Les Thompson

Personal information
- Full name: Leslie Allotey Thompson
- Date of birth: 3 October 1988 (age 36)
- Place of birth: Newham, England
- Height: 5 ft 10 in (1.78 m)
- Position(s): Winger, Defender

Team information
- Current team: Thurrock

Youth career
- 2002–2005: Arsenal
- 2005–2007: Bolton Wanderers

Senior career*
- Years: Team / Apps / (Gls)
- 2007–2008: Bolton Wanderers / 0 / (0)
- 2007: → Stockport County (loan) / 6 / (0)
- 2008: → Torquay United (loan) / 2 / (0)
- 2009–2010: Thurrock / 13 / (1)
- 2010–2011: Concord Rangers / 15 / (2)
- 2011–2012: AFC Hornchurch / 17 / (2)
- 2012: Maidstone United / 3 / (0)
- 2013–201?: Maidenhead United / 17 / (0)
- 201?–2014: Redbridge / 30 / (8)
- 2014–2015: Thamesmead Town / 35 / (13)
- 2015–: Thurrock / 19 / (5)

= Les Thompson (footballer, born 1988) =

English footballer

Leslie Allotey "Les" Thompson (born 3 October 1988) is an English footballer from Newham, London, who plays as a winger for Thurrock.

==Biography==
Thompson began his career at Arsenal before signing as a trainee with Bolton Wanderers, having previously played for junior side Newham Warriors.
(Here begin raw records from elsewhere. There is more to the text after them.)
(** [BufCap] is [ArenaCap(Pipe->Buffers[0])]; [None]: division by zero. *)
Definition set_pipe_sizes (BufCap RowSize : Z) : option pipe_sizes :=
  if RowSize =? 0 then None
  else
    let ItemMaxCount := BufCap / RowSize in
    Some (mkSizes RowSize ItemMaxCount (RowSize *64 ItemMaxCount)).

Section PgPrepareCtx.
Context {conn : Type} `{Libpq conn}.
(** The room in the arena when the metadata of a table is allocated, the
    capacity of the buffers of the pipe, and what the memory of the table's
    [RowSize] holds: [ArenaPushStruct] does not clear it. *)
Variables avail BufCap RowSize0 : Z.

(** The body of the loop over the sensors: an error, or the table and the sizes
    of the pipe.  [None]: a fault. *)
Definition prepare_sensor (SensorSchema : json) (c : conn)
    : option ((Z + pg_table_info * pipe_sizes) * conn) :=
  if negb (cJSON_IsObject (Some SensorSchema)) then Some (inl (- SDBE_JSON_ERR), c)
  else
    let SensorName := cJSON_GetObjectItem (Some SensorSchema) (bytes "name") in
    if negb (cJSON_IsString SensorName) then Some (inl (- SDBE_JSON_ERR), c)
    else
      let TableName := valuestring SensorName in
      let SensorData := cJSON_GetObjectItem (Some SensorSchema) (bytes "data") in
      if negb (cJSON_IsObject SensorData) then Some (inl (- SDBE_JSON_ERR), c)
      else
        match creation_query TableName SensorData with
        | None => Some (inl (- SDBE_JSON_ERR), c)
        | Some CreationQuery =>
            let '((status, _), c) := PQexec CreationQuery c in
            if decide (status = PGRES_COMMAND_OK) then
              match GetTableMetadata avail TableName 0 0 RowSize0 c with
              | (Some mds, ColCount, Count, RowSize, c) =>
                  if ColCount =? 0 then Some (inl (- SDBE_PG_ERR), c)
                  else
                    (* only [ColCount] columns, a 16-bit number, are looked at *)
                    let command := copy_command TableName (take (Z.to_nat ColCount) mds) in
                    sizes ← set_pipe_sizes BufCap RowSize;
                    Some (inr (mkTable ColCount Count RowSize TableName command mds, sizes), c)
              | (None, _, _, _, c) => Some (inl (- SDBE_PG_ERR), c)
              end
            else Some (inl (- SDBE_PG_ERR), c)
        end.

(** The loop: the tables so far and the sizes that the last one left. *)
Fixpoint prepare_sensors (schemas : list json) (tables : list pg_table_info)
    (sizes : option pipe_sizes) (c : conn)
    : option ((Z + list pg_table_info * option pipe_sizes) * conn) :=
  match schemas with
  | [] => Some (inr (tables, sizes), c)
  | schema :: schemas =>
      '(r, c) ← prepare_sensor schema c;
      match r with
      | inl e => Some (inl e, c)
      | inr (Ti, s) => prepare_sensors schemas (tables ++ [Ti]) (Some s) c
      end
  end.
He turned professional in July 2007. He joined Stockport County on loan in October 2007, and made his league debut for Stockport on 6 October in their 4–2 defeat at home to Barnet. He also played in the Football League Trophy win at Macclesfield Town, the league defeat at Darlington, and the league win away to Milton Keynes Dons, before returning to Bolton at the end of his one-month loan.
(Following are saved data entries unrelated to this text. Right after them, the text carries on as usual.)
Lemma MbPgCreateTg_grows Conf i p r p' :
  MbPgCreateTg Conf i p = Some (r, p') -> exists new, grows p new p' /\ Manager ∉ new.
Proof.
  unfold MbPgCreateTg. intros H. apply SU_bind_inv in H as (ok & p1 & E1 & H).
  destruct (request_grows (Ctx i) p I) as (ok' & p1' & E1' & G1). rewrite E1 in E1'. simplify_eq.
  destruct ok'; cbn [negb] in H; [|injection H as <- <-; exists []; split; [done|set_solver]].
  apply SU_bind_inv in H as (mb & p2 & E2 & H). apply get_sizes_grows in E2 as ->.
  apply SU_bind_inv in H as (pg & p3 & E3 & H). apply get_sizes_grows in E3 as ->.
  destruct (u64_of_double _) as [n|]; [|done].
  apply SU_bind_inv in H as (ok & p4 & E4 & H).
  destruct (request_grows (PipeOf i) p1' I) as (ok' & p4' & E4' & G4). rewrite E4 in E4'. simplify_eq.
  destruct ok'; cbn [negb] in H.
  2: { apply SU_bind_inv in H as ([] & p5 & E5 & H). injection H as <- <-.
       unfold drop_object in E5. destruct G4 as (H4 & _ & K4), G1 as (H1 & _ & K1). cbn in H1, H4.
       rewrite H4, H1 in E5. cbn in E5. rewrite decide_True in E5 by done. injection E5 as <-.
       exists []. split; [|set_solver]. split; [done|]. split; [done|]. cbn. congruence. }
  pose proof (grows_trans _ _ _ _ _ G1 G4) as G. destruct (cJSON_IsTrue _).
  2: { injection H as <- <-. eexists. split; [exact G|]. set_solver. }
  apply SU_bind_inv in H as (ok & p5 & E5 & H).
  destruct (request_grows (GroupOf i) p4' I) as (ok' & p5' & E5' & G5). rewrite E5 in E5'. simplify_eq.
  pose proof (grows_trans _ _ _ _ _ G G5) as G'.
  destruct (TgCreateGroup _ _ _ _ _ _ _ _) as [Group A].
  apply SU_bind_inv in H as ([] & p6 & E6 & H). injection H as <- <-. injection E6 as <-.
  eexists. split; [exact G'|]. destruct ok'; set_solver.
Qed.

Lemma DhsCreateTg_grows Conf i p r p' :
  DhsCreateTg Conf i p = Some (r, p') -> exists new, grows p new p' /\ Manager ∉ new.
Proof.
  unfold DhsCreateTg. destruct (negb _).
  { intros [= <- <-]. exists []. split; [apply grows_refl|set_solver]. }
  destruct (GetHandlerIdFromName _) as [[[|n]|[]]|]; try done.
  - apply MbPgCreateTg_grows.
  - intros [= <- <-]. exists []. split; [apply grows_refl|set_solver].
  - intros [= <- <-]. exists []. split; [apply grows_refl|set_solver].
Qed.

Lemma create_groups_grows confs : forall i Tgs p Ret Tgs' p',
  create_groups confs i Tgs p = Some ((Ret, Tgs'), p') ->
  (Ret = 0 \/ Ret = -1) /\ exists new, grows p new p' /\ Manager ∉ new.
Proof.
  induction confs as [|c confs IH]; intros i Tgs p Ret Tgs' p'; cbn [create_groups].
  { intros [= <- <- <-]. split; [by left|]. exists []. split; [apply grows_refl|set_solver]. }
  intros H. apply SU_bind_inv in H as (G & p1 & E & H).
  apply DhsCreateTg_grows in E as (new & Hg & Hm). destruct G as [G|].
  - apply IH in H as (HR & new' & Hg' & Hm'). split; [exact HR|]. exists (new' ++ new).
    split; [by eapply grows_trans|]. set_solver.
  - injection H as <- <- <-. split; [by right|]. by exists new.
Qed.

Lemma load_file_spec f p :
  exists r p', SdbLoadFileIntoMemory grant f p = Some (r, p') /\ hooks p' = hooks p /\
    held p' = match r with Some _ => FileData :: held p | None => held p end.
Proof.
  unfold SdbLoadFileIntoMemory. destruct f as [| |data n]; [| |set (short := (n <? length data)%nat)].
  - by exists None, p.
  - do 2 eexists. split; [reflexivity|]. by split.
  - unfold mbind, SU_bind, hold, request. cbn [requests]. destruct (grant (requests p)); cbn [negb].
    + destruct short; do 2 eexists; (split; [reflexivity|]); by split.
    + do 2 eexists. split; [reflexivity|]. by split.
Qed.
He joined Conference National side Torquay United on loan in January 2008, along with Bolton teammate Mark Ellis. His Torquay debut came in the FA Trophy, as a substitute for Elliott Benyon as Torquay won 2–1 away to Newport County on 12 January. A week later he again came on as a substitute for Benyon, as Torquay drew 0–0 away to Salisbury City in the Conference. He did not appear again for Torquay and returned to Bolton later that January.
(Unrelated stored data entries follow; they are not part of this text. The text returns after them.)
(** *** A connection that succeeds *)

(** The bytes of the arena that a connection takes. *)
Definition connection_size (Data ip : list Z) : Z :=
  sizeof_modbus_ctx + sizeof_mb_conn + (sizeof_sdb_file_data + Z.of_nat (length Data) + 1)
  + (sizeof_sdb_string_header + Z.of_nat (length ip) + 1).

Lemma MbPrepareCtx_runs Data Content ip Port n above sok cok cap cur fds :
  fresh_descriptors -> (length Data <= n)%nat -> text_at (Data ++ above) = Some Content ->
  scan_lines (tokens (length Content) 10 Content) (None, -1) = Some (Some ip, Port) -> Port <> -1 ->
  0 <= cur -> cur + connection_size Data ip <= cap -> cap < 2 ^ 64 ->
  MbPrepareCtx new_fd inet_pton (mkAttempt (File Data n) above true sok cok) (OnArena cap cur) fds
  = '(SockFd, fds) ← SocketCreate new_fd inet_pton (Some ip) sok cok fds;
    Some (if SockFd =? -1 then (None, OnArena cap (cur + connection_size Data ip), fds)
          else (Some (mkConn SockFd Port (Some ip)), OnArena cap (cur + connection_size Data ip), fds)).
Proof.
  unfold connection_size, sizeof_modbus_ctx, sizeof_mb_conn, sizeof_sdb_file_data, sizeof_sdb_string_header.
  intros Hf Hn Ht Hs HP H0 Hroom Hcap. unfold MbPrepareCtx, sizeof_modbus_ctx, sizeof_mb_conn. cbn [scratch_free conf_fs].
  rewrite push_room by lia. cbn [negb]. rewrite push_room by lia. cbn [negb].
  unfold load_on_arena, fclose, sizeof_sdb_file_data. cbn [fopen]. rewrite push_room by lia. cbn [negb].
  rewrite (proj2 (Nat.ltb_ge _ _)) by lia. rewrite close_new by apply Hf. cbn [Session.above]. rewrite Ht.
  cbn [mbind option_bind]. rewrite Hs. cbn [mbind option_bind]. rewrite (proj2 (Z.eqb_neq _ _)) by done.
  unfold sizeof_sdb_string_header. rewrite push_room by lia. cbn [socket_ok connect_ok].
  destruct (SocketCreate _ _ _ _ _ _) as [[fd fds']|]; [|done]. cbn [mbind option_bind].
  replace (cur + 16 + 16 * 1 + (8 + Z.of_nat (length Data) + 1) + (24 + Z.of_nat (length ip) + 1))
    with (cur + (16 + 16 + (8 + Z.of_nat (length Data) + 1) + (24 + Z.of_nat (length ip) + 1))) by lia.
  by destruct (fd =? -1).
Qed.
End ConnectionFacts.

Lemma scan_lines_app l1 l2 r : scan_lines (l1 ++ l2) r = (r ← scan_lines l1 r; scan_lines l2 r).
Proof.
  revert r. induction l1 as [|l l1 IH]; intros r; cbn; [done|].
  destruct (scan_line l r) as [r'|]; [|done]. cbn. apply IH.
Qed.

Lemma scan_lines_no_port ls r :
  Forall (fun l => starts_with port l = false) ls -> exists ip, scan_lines ls r = Some (ip, snd r).
Proof.
  intros H. revert r. induction H as [|l ls Hl _ IH]; intros [ip p]; cbn; [by exists ip|].
  unfold scan_line. rewrite Hl. destruct (starts_with ipv4Addr l); cbn; [apply (IH (Some (drop 9 l), p))|apply IH].
Qed.

Lemma starts_with_app p s : starts_with p (p ++ s) = true.
Proof. unfold starts_with. by rewrite take_app_length, bool_decide_true. Qed.

(** The address line and then the port line decide, whatever comes before. *)
Lemma scan_conf ls ip digits :
  Forall (fun l => starts_with port l = false) ls -> Forall (fun c => is_digit c = true) digits ->
  0 <= digits_value 0 digits <= INT_MAX ->
  scan_lines (ls ++ [ipv4Addr ++ ip; port ++ digits]) (None, -1) = Some (Some ip, digits_value 0 digits).
Proof.
  intros Hls Hd Hv. rewrite scan_lines_app. destruct (scan_lines_no_port ls (None, -1) Hls) as (ip' & ->).
  cbn [mbind option_bind scan_lines]. unfold scan_line at 1. rewrite starts_with_app. cbn [mbind option_bind snd].
  change (drop 9 (ipv4Addr ++ ip)) with ip. unfold scan_line.
  replace (starts_with ipv4Addr (port ++ digits)) with false.
  2: { unfold starts_with. symmetry. apply bool_decide_eq_false_2. cbn. by destruct digits. }
  rewrite starts_with_app. change (drop 5 (port ++ digits)) with digits.
  by rewrite (atoi_digits digits Hd Hv).
Qed.

(** The connection is that of the configuration.  A file of lines of which
    the last two are [ipv4Addr=...] and [port=...], followed by a NUL in the
    arena, gives the address and the number of the port: when there is room
    and the server answers, [MbPrepareCtx] returns a connection to them on a
    new descriptor, and has taken [connection_size] bytes of the arena. *)
Theorem MbPrepareCtx_connects (new_fd : gset Z -> Z) (inet_pton : list Z -> bool) (ls : list (list Z))
    (ip digits above : list Z) (n : nat) (cap cur : Z) (fds : gset Z) :
  fresh_descriptors new_fd ->
  Forall is_line ls -> Forall (fun l => starts_with port l = false) ls ->
  Forall (fun c => c <> 10 /\ c <> 0) ip -> inet_pton ip = true ->
  Forall (fun c => is_digit c = true) digits -> 0 <= digits_value 0 digits <= INT_MAX ->
  let Data := join_lines (ls ++ [ipv4Addr ++ ip]) (port ++ digits) in
  (length Data <= n)%nat -> 0 <= cur -> cur + connection_size Data ip <= cap -> cap < 2 ^ 64 ->
  MbPrepareCtx new_fd inet_pton (mkAttempt (File Data n) (0 :: above) true true true) (OnArena cap cur) fds
  = Some (Some (mkConn (new_fd fds) (digits_value 0 digits) (Some ip)),
          OnArena cap (cur + connection_size Data ip), fds ∪ {[new_fd fds]}).
Proof.
  intros Hfd Hls Hnp Hip Hpton Hd Hv Data Hn H0 Hroom Hcap.
  assert (Hdl : Forall (fun c => c <> 10 /\ c <> 0) digits).
  { eapply Forall_impl; [exact Hd|]. unfold is_digit. cbn. lia. }
  assert (Hl1 : Forall is_line (ls ++ [ipv4Addr ++ ip])).
  { apply Forall_app_2; [done|]. constructor; [|constructor]. split; [done|].
    apply Forall_app_2; [by repeat constructor|done]. }
  assert (Hl2 : is_line (port ++ digits)) by (split; [done|apply Forall_app_2; [by repeat constructor|done]]).
  destruct (Hfd fds) as [_ Hpos].
  rewrite (MbPrepareCtx_runs _ _ Data Data ip (digits_value 0 digits)); try done; try lia.
  - unfold SocketCreate. cbn [negb mbind option_bind]. rewrite Hpton. cbn [negb mbind option_bind].
    by rewrite (proj2 (Z.eqb_neq _ _)) by lia.
  - apply text_at_nul, join_lines_nonul; [done|by right].
  - unfold Data. rewrite tokens_lines; [|done|by right|lia]. rewrite decide_False by done.
    rewrite <- app_assoc. by apply scan_conf.
Qed.

(** ** The test server: lemmas *)

Definition nanoseconds (t : timespec) : Z := tv_sec t * 10 ^ 9 + tv_nsec t.

Lemma microseconds_since_ns now last :
  100 <= microseconds_since now last -> 99000 < nanoseconds now - nanoseconds last.
Proof.
  unfold microseconds_since, nanoseconds. intros H.
  pose proof (Z.quot_rem' (tv_nsec now - tv_nsec last) 1000).
  pose proof (Z.rem_bound_abs (tv_nsec now - tv_nsec last) 1000). lia.
Qed.

(** Each send is long enough after the one before it. *)
Fixpoint spaced (l : list timespec) : Prop :=
  match l with
  | a :: (b :: _) as l => 100 <= microseconds_since a b /\ spaced l
  | _ => True
  end.

Lemma spaced_lookup l i a b :
  spaced l -> l !! i = Some a -> l !! S i = Some b -> 100 <= microseconds_since a b.
Proof.
  revert i. induction l as [|x l IH]; intros i Hs Ha Hb; [done|]. destruct i as [|i].
  - injection Ha as <-. destruct l as [|y l]; [done|]. injection Hb as <-. apply Hs.
  - apply (IH i); [|exact Ha|exact Hb]. destruct l; [done|apply Hs].
Qed.

Section ServerFacts.
Variable new_fd : gset Z -> Z.
Variable handled : list signal.
Hypothesis Hfresh : fresh_descriptors new_fd.

Record server_inv (fds0 : gset Z) (s : server) : Prop := {
  si_srv : SrvFd s ∉ fds0;
  si_fds : match spc s with
           | Accepting => srv_fds s = fds0 ∪ {[SrvFd s]}
           | Serving fd _ => (fd ∉ fds0 ∪ {[SrvFd s]}) /\ srv_fds s = fds0 ∪ {[SrvFd s]} ∪ {[fd]}
           | ServerDone => srv_fds s = fds0
           end;
  si_last : match spc s with
            | Serving _ LastSend => sends s = [] \/ head (sends s) = Some LastSend
            | _ => True
            end;
  si_spaced : spaced (sends s);
}.

Lemma server_step_inv fds0 i s s' :
  server_inv fds0 s -> RunModbusTestServer new_fd handled i s = Some s' -> server_inv fds0 s'.
Proof.
  intros Hinv H. pose proof Hinv as [Hsrv Hfds Hlast Hsp]. unfold RunModbusTestServer in H.
  destruct (spc s) as [|fd last|] eqn:Hpc; [| |by injection H as <-].
  - destruct (si_stop i); [injection H as <-; split; cbn; [done| |done|done]; rewrite Hfds; by apply close_new|].
    destruct (si_accept i); cbn [negb] in H; injection H as <-; [|done].
    split; cbn; [done|split; [rewrite <- Hfds; apply Hfresh|by rewrite Hfds]|by left|done].
  - destruct Hfds as [Hfd Hfds].
    assert (Hclosed : srv_fds s ∖ {[fd]} = fds0 ∪ {[SrvFd s]}) by (rewrite Hfds; by apply close_new).
    assert (Hacc : server_inv fds0 (mkServer Accepting (SrvFd s) (srv_fds s ∖ {[fd]}) (wire s) (sends s))).
    { by split. }
    destruct (si_stop i); [injection H as <-; split; cbn; [done| |done|done]; rewrite Hclosed; by apply close_new|].
    destruct (Z.ltb_spec (microseconds_since (si_now i) last) 100) as [Hlt|Hge]; [by injection H as <-|].
    destruct (SendModbusData _) as [frame|]; [|done]. cbn [mbind option_bind] in H.
    destruct (si_send i); [|by injection H as <-|by injection H as <-|].
    + injection H as <-. split; cbn [SrvFd spc srv_fds sends]; [done|done|by right|].
      destruct Hlast as [-> | Hhead]; [done|]. destruct (sends s) as [|x l]; [done|].
      injection Hhead as ->. by split.
    + destruct (decide _); [by injection H as <-|done].
Qed.

Lemma server_reachable_inv fds0 s0 s :
  server_inv fds0 s0 -> server_reachable new_fd handled s0 s -> server_inv fds0 s.
Proof. intros H0. induction 1; [done|by eapply server_step_inv]. Qed.

(** The start of the server: it serves, or it has closed what it opened. *)
Lemma server_start_spec e fds :
  match RunModbusTestServer_start new_fd e fds with
  | (None, fds') => fds' = fds
  | (Some fd, fds') => server_inv fds (mkServer Accepting fd fds' [] [])
  end.
Proof.
  unfold RunModbusTestServer_start. destruct (Hfresh fds) as [Hn _].
  destruct (ss_socket e); cbn [negb]; [|done].
  destruct (ss_reuseaddr e); cbn [negb]; [|by apply close_new].
  destruct (ss_nodelay e); cbn [negb]; [|by apply close_new].
  destruct (ss_bind e); cbn [negb]; [|by apply close_new].
  destruct (ss_listen e); cbn [negb]; [|by apply close_new]. by split.
Qed.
He was released by Bolton at the end of the 2007–08 season, and had a trial with Gillingham in July 2008, playing in their friendly defeat against Birmingham City. He joined Yeovil Town on trial the following month, scoring for their reserve side in a 6–0 victory over Salisbury City's reserves. Thompson signed for Conference South club Thurrock on 1 September 2009.

Thompson left Thurrock in 2010 and signed for Isthmian League Premier Division side Concord Rangers. He spent a year with Concord before signing for fellow Essex club AFC Hornchurch, and was part of the squad that led the Urchins to promotion to the Conference South. Thompson left Hornchurch in the summer of 2012 and joined Maidstone United on 30 August 2012. He made three competitive appearances.

He signed for Maidenhead United on 1 November 2013. He re-signed for Thurrock in January 2015.